Returning to Tyler’s post, you will notice that, despite thinking we have achieved AGI, he doesn’t think that threshold matters much to our lives in the near term. That is because, as many people have pointed out, technologies do not instantly change the world, no matter how compelling or powerful they are. Social and organizational structures change much more slowly than technology, and technology itself takes time to diffuse. Even if we have AGI today, we have years of trying to figure out how to integrate it into our existing human world.
Of course, that assumes that AI acts like a normal technology, and one whose jaggedness will never be completely solved. There is the possibility that this may not be true. The agentic capabilities we’re seeing in models like o3, like the ability to decompose complex goals, use tools, and execute multi-step plans independently, might actually accelerate diffusion dramatically compared to previous technologies. If and when AI can effectively navigate human systems on its own, rather than requiring integration, we might hit adoption thresholds much faster than historical precedent would suggest.
And there’s a deeper uncertainty here: are there capability thresholds that, once crossed, fundamentally change how these systems integrate into society? Or is it all just gradual improvement? Or will models stop improving in the future as LLMs hit a wall? The honest answer is we don’t know.
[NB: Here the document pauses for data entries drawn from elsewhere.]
Lemma template_pay amount o rest status : sn_Kind s <> ScenarioLate -> Parse amount = Ok o -> o <> 0 ->
  (forall r' w' s', same_scenario s s' ->
     stage 5 r' p s' (if o <? x then "partially_paid" else if x <? o then "overpaid" else "settled") amount
       (sr_RequiredConfirmations (sn_Route s)) true -> run_ends r' p w' s' rest status) ->
  run_ends r p w s (observe_action amount (sr_AssetID (sn_Route s)) :: confirm_action s :: plain_action ActionFinalize :: rest) status.
Proof.
  intros Hk Ho Hnz Hrest. destruct (parsed_text _ _ Ho) as (_ & _ & Hna). destruct (parsed_text _ _ Hx) as ([Hxn _] & _ & _).
  apply (run_paid 5 r p w s amount o x); try done; lia.
Qed.

Lemma template_settle rest status : sn_Kind s <> ScenarioLate ->
  (forall r' w' s', same_scenario s s' -> stage 5 r' p s' "settled" (sr_ExpectedAmountAtomic (sn_Route s))
       (sr_RequiredConfirmations (sn_Route s)) true -> run_ends r' p w' s' rest status) ->
  run_ends r p w s (observe_action (sr_ExpectedAmountAtomic (sn_Route s)) (sr_AssetID (sn_Route s)) :: confirm_action s ::
    plain_action ActionFinalize :: rest) status.
Proof. intros Hk Hrest. apply (template_pay _ x); [done..|]. by rewrite Z.ltb_irrefl. Qed.

Lemma template_exact : sn_Kind s = ScenarioExact -> run_ends r p w s (templateActions s) (template_status (sn_Kind s)).
Proof.
  intros Hk. unfold templateActions, template_status. cbv zeta. fold (confirm_action s). rewrite Hk. 
  change (run_ends r p w s (observe_action (sr_ExpectedAmountAtomic (sn_Route s)) (sr_AssetID (sn_Route s)) :: confirm_action s ::
    plain_action ActionFinalize :: [mkAction ActionCallbackDeliver "" "" 0 "" 204 "" "" 0 0]) "settled").
  apply template_settle; [by rewrite Hk|]. intros r1 w1 s1 Hs1 Hg1.
  eapply run_ends_step; [eapply (callback_delivers _ _ _ _ _ "settled" (fun _ => true)); [by eapply delivering_of_stage|done..]|].
  intros r2 w2 s2 _ [Hst2 _]. by apply run_ends_nil.
Qed.

Lemma template_partial : sn_Kind s = ScenarioPartial -> run_ends r p w s (templateActions s) (template_status (sn_Kind s)).
Proof.
  intros Hk. unfold templateActions, template_status. cbv zeta. fold (confirm_action s). rewrite Hk. destruct (parsed_text _ _ Hx) as ([Hxn Hxl] & Hbig & Hne).
  change (run_ends r p w s [observe_action (fraction (sr_ExpectedAmountAtomic (sn_Route s)) 1 2) (sr_AssetID (sn_Route s))] "partially_paid").
  assert (Hh : 0 <= x / 2 < x) by (split; [apply Z.div_pos|apply Z.div_lt]; lia).
  assert (Hp : Parse (fraction (sr_ExpectedAmountAtomic (sn_Route s)) 1 2) = Ok (x / 2)).
  { unfold fraction. rewrite Hbig, Z.mul_1_r. cbv zeta. destruct (x / 2 =? 0) eqn:E; bool_hyp; [by rewrite E|].
    apply dec_text. lia. }
  eapply run_ends_reaches; [apply (observe_reaches 0 r p w s _ (x / 2) x); try done; try lia|].
  + by apply (alive_mono 8).
  + by rewrite Hk.
  + by apply parsed_text in Hp as (_ & _ & ?).
  + intros r1 w1 s1 _ Hg1. rewrite (proj2 (Z.ltb_lt (x / 2) x)) in Hg1 by lia. by apply run_ends_nil, Hg1.
Qed.

Lemma template_under : sn_Kind s = ScenarioUnder -> x <> 1 -> run_ends r p w s (templateActions s) (template_status (sn_Kind s)).
Proof.
  intros Hk Hunder. unfold templateActions, template_status. cbv zeta. fold (confirm_action s). rewrite Hk. destruct (parsed_text _ _ Hx) as ([Hxn Hxl] & Hbig & Hne).
  change (run_ends r p w s (observe_action (decrement (sr_ExpectedAmountAtomic (sn_Route s))) (sr_AssetID (sn_Route s)) ::
    confirm_action s :: plain_action ActionFinalize :: []) "partially_paid").
  assert (Hp : Parse (decrement (sr_ExpectedAmountAtomic (sn_Route s))) = Ok (x - 1)).
  { unfold decrement. rewrite Hbig. cbv zeta. rewrite (proj2 (Z.leb_gt x 1)) by lia. apply dec_text. lia. }
  apply (template_pay _ (x - 1)); [by rewrite Hk|done|lia|]. intros r1 w1 s1 _ Hg1.
  rewrite (proj2 (Z.ltb_lt (x - 1) x)) in Hg1 by lia. by apply run_ends_nil, Hg1.
Qed.

Lemma template_over : sn_Kind s = ScenarioOver -> x + 1 < amount_limit -> run_ends r p w s (templateActions s) (template_status (sn_Kind s)).
Proof.
  intros Hk Hover. unfold templateActions, template_status. cbv zeta. fold (confirm_action s). rewrite Hk. destruct (parsed_text _ _ Hx) as ([Hxn Hxl] & Hbig & Hne).
  change (run_ends r p w s (observe_action (increment (sr_ExpectedAmountAtomic (sn_Route s))) (sr_AssetID (sn_Route s)) ::
    confirm_action s :: plain_action ActionFinalize :: []) "overpaid").
  assert (Hp : Parse (increment (sr_ExpectedAmountAtomic (sn_Route s))) = Ok (x + 1)).
  { unfold increment. rewrite Hbig. apply dec_text. lia. }
  apply (template_pay _ (x + 1)); [by rewrite Hk|done|lia|]. intros r1 w1 s1 _ Hg1.
  rewrite (proj2 (Z.ltb_ge (x + 1) x)), (proj2 (Z.ltb_lt x (x + 1))) in Hg1 by lia. by apply run_ends_nil, Hg1.
Qed.

Lemma template_late : sn_Kind s = ScenarioLate -> run_ends r p w s (templateActions s) (template_status (sn_Kind s)).
Proof.
  intros Hk. unfold templateActions, template_status. cbv zeta. fold (confirm_action s). rewrite Hk. destruct (parsed_text _ _ Hx) as ([Hxn Hxl] & Hbig & Hne).
  change (run_ends r p w s [observe_action (sr_ExpectedAmountAtomic (sn_Route s)) (sr_AssetID (sn_Route s))] "needs_review").
  eapply run_ends_reaches; [apply (review_reaches 0); [by apply (alive_mono 8)|done|done|done|by apply Ha|by left]|].
  intros r1 w1 s1 _ Hg1. by apply run_ends_nil, Hg1.
Qed.

Lemma template_wrong_asset : sn_Kind s = ScenarioWrongAsset -> run_ends r p w s (templateActions s) (template_status (sn_Kind s)).
Proof.
  intros Hk. unfold templateActions, template_status. cbv zeta. fold (confirm_action s). rewrite Hk. destruct (parsed_text _ _ Hx) as ([Hxn Hxl] & Hbig & Hne).
  change (run_ends r p w s [observe_action (sr_ExpectedAmountAtomic (sn_Route s)) (sr_AssetID (sn_Route s) +:+ "-wrong")] "needs_review").
  eapply run_ends_reaches; [apply (review_reaches 0); [by apply (alive_mono 8)|done|done|done| |right; split; [by rewrite Hk|]]|].
  + by destruct (sr_AssetID (sn_Route s)).
  + intros Heq. apply (f_equal len) in Heq. rewrite len_app in Heq. cbn in Heq. unfold len in Heq. cbn in Heq. lia.
  + intros r1 w1 s1 _ Hg1. by apply run_ends_nil, Hg1.
Qed.

Lemma template_duplicate : sn_Kind s = ScenarioDuplicateCallback -> run_ends r p w s (templateActions s) (template_status (sn_Kind s)).
Proof.
  intros Hk. unfold templateActions, template_status. cbv zeta. fold (confirm_action s). rewrite Hk. 
  change (run_ends r p w s (observe_action (sr_ExpectedAmountAtomic (sn_Route s)) (sr_AssetID (sn_Route s)) :: confirm_action s ::
    plain_action ActionFinalize :: [plain_action ActionCallbackDeliver; plain_action ActionCallbackDeliver]) "settled").
  apply template_settle; [by rewrite Hk|]. intros r1 w1 s1 Hs1 Hg1.
  eapply run_ends_step; [eapply (callback_delivers _ _ _ _ _ "settled" (fun _ => true)); [by eapply delivering_of_stage|done..]|].
  intros r2 w2 s2 Hs2 [Hst2 (k & c & Hcb & Hid & _)].
  eapply run_ends_step; [eapply (callback_delivers _ _ _ _ _ "settled" (fun _ => true)); [|done..]|].
  { split; [done|]. exists k, c. split; [done|]. split; [done|]. unfold deliverable. by rewrite (kind_same s s2), Hk by (by eapply same_scenario_trans). }
  intros r3 w3 s3 _ [Hst3 _]. by apply run_ends_nil.
Qed.

Lemma template_timeout : sn_Kind s = ScenarioTimeout -> run_ends r p w s (templateActions s) (template_status (sn_Kind s)).
Proof.
  intros Hk. unfold templateActions, template_status. cbv zeta. fold (confirm_action s). rewrite Hk. 
  change (run_ends r p w s (observe_action (sr_ExpectedAmountAtomic (sn_Route s)) (sr_AssetID (sn_Route s)) :: confirm_action s ::
    plain_action ActionFinalize :: [mkAction ActionCallbackTimeout "" "" 0 "" 0 "" "fixture timeout" 0 0; plain_action ActionRecover]) "settled").
  apply template_settle; [by rewrite Hk|]. intros r1 w1 s1 Hs1 Hg1.
  eapply run_ends_step; [eapply (callback_delivers _ _ _ _ _ "settled" failed_callback); [by eapply delivering_of_stage|done|done|done| |]|].
  { by rewrite (kind_same s s1), Hk. }
  { intros c c' [= <-]. done. }
  intros r2 w2 s2 _ Hd2. eapply run_ends_step; [by apply (recover_delivers r2 p w2 s2 "settled")|].
  intros r3 w3 s3 _ Hst3. by apply run_ends_nil.
Qed.

Lemma template_dead_letter : sn_Kind s = ScenarioDeadLetter -> run_ends r p w s (templateActions s) (template_status (sn_Kind s)).
Proof.
  intros Hk. unfold templateActions, template_status. cbv zeta. fold (confirm_action s). rewrite Hk. 
  change (run_ends r p w s (observe_action (sr_ExpectedAmountAtomic (sn_Route s)) (sr_AssetID (sn_Route s)) :: confirm_action s ::
    plain_action ActionFinalize :: [mkAction ActionCallbackFail "" "" 0 "" 503 "fixture unavailable" "" 0 0;
    plain_action ActionDeadLetter]) "settled").
  apply template_settle; [by rewrite Hk|]. intros r1 w1 s1 Hs1 Hg1.
  eapply run_ends_step; [eapply (callback_delivers _ _ _ _ _ "settled" open_callback); [by eapply delivering_of_stage|done|done|done| |]|].
  { by rewrite (kind_same s s1), Hk. }
  { intros c c' [= <-]. done. }
  intros r2 w2 s2 Hs2 [Hst2 (k & c & Hcb & Hid & Ho)].
  assert (Hk2 : sn_Kind s2 = ScenarioDeadLetter) by (rewrite (kind_same s s2); [done|by eapply same_scenario_trans]).
  eapply run_ends_step; [eapply (callback_delivers _ _ _ _ _ "settled" (fun _ => true)); [|done|done|done|by rewrite Hk2|done]|].
  { split; [done|]. exists k, c. split; [done|]. split; [done|]. unfold deliverable. by rewrite Ho, orb_true_r. }
  intros r3 w3 s3 _ [Hst3 _]. by apply run_ends_nil.
Qed.

Lemma template_reorg : sn_Kind s = ScenarioReorg -> run_ends r p w s (templateActions s) (template_status (sn_Kind s)).
Proof.
  intros Hk. unfold templateActions, template_status. cbv zeta. fold (confirm_action s). rewrite Hk. 
  change (run_ends r p w s (observe_action (sr_ExpectedAmountAtomic (sn_Route s)) (sr_AssetID (sn_Route s)) :: confirm_action s ::
    plain_action ActionFinalize :: [reorg_action]) "reorg_review").
  apply template_settle; [by rewrite Hk|]. intros r1 w1 s1 Hs1 Hg1.
  eapply run_ends_reaches; [eapply (reorg_reaches 4); [exact Hg1|done|by left|exact Hx|done]|].
  intros r2 w2 s2 _ Hg2. by apply run_ends_nil, Hg2.
Qed.

Lemma template_reorg_and_recovery : sn_Kind s = ScenarioReorgRecovery -> run_ends r p w s (templateActions s) (template_status (sn_Kind s)).
Proof.
  intros Hk. unfold templateActions, template_status. cbv zeta. fold (confirm_action s). rewrite Hk. 
  change (run_ends r p w s (observe_action (sr_ExpectedAmountAtomic (sn_Route s)) (sr_AssetID (sn_Route s)) :: confirm_action s ::
    plain_action ActionFinalize :: [reorg_action; plain_action ActionRecover; confirm_action s; plain_action ActionFinalize]) "settled").
  apply template_settle; [by rewrite Hk|]. intros r1 w1 s1 Hs1 Hg1.
  eapply run_ends_reaches; [eapply (reorg_reaches 4); [exact Hg1|done|by left|exact Hx|done]|]. intros r2 w2 s2 Hs2 Hg2.
  eapply run_ends_reaches; [eapply (recover_reaches 3); [exact Hg2|done|exact Hx|done]|]. intros r3 w3 s3 Hs3 Hg3.
  assert (Hs : same_scenario s s3) by (eapply same_scenario_trans; [exact Hs1|]; by eapply same_scenario_trans).
  rewrite (confirm_action_same _ _ Hs).
  eapply run_ends_reaches; [eapply (confirm_reaches 2); [exact Hg3|done|by left| |by exists x]|].
  { pose proof (al_required _ _ _ _ (sg_alive _ _ _ _ _ _ _ _ Hg3)). lia. }
  intros r4 w4 s4 Hs4 Hg4. cbn [String.eqb Ascii.eqb Bool.eqb] in Hg4.
  eapply run_ends_reaches; [eapply (finalize_reaches 1); [exact Hg4|done| |exact Hx| |by left]|].
  { destruct Hs4 as (_ & _ & _ & _ & _ & _ & _ & _ & _ & ->). done. }
  { destruct Hs4 as (_ & _ & _ & _ & _ & _ & _ & _ & -> & _). destruct Hs as (_ & _ & _ & _ & _ & _ & _ & _ & -> & _). exact Hx. }
  intros r5 w5 s5 _ Hg5. rewrite Z.ltb_irrefl in Hg5. by apply run_ends_nil, Hg5.
Qed.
What’s clear is that we continue to be in uncharted territory. The latest models represent something qualitatively different from what came before, whether or not we call it AGI. Their agentic properties, combined with their jagged capabilities, create a genuinely novel situation with few clear analogues. It may be that history continues to be the best guide, and that figuring out how to successfully apply AI in a way that shows up in the economic statistics may be a process measured in decades. Or it might be that we are on the edge of some sort of faster take-off, where AI-driven change sweeps our world suddenly. Either way, those who learn to navigate this jagged landscape now will be best positioned for what comes next… whatever that is.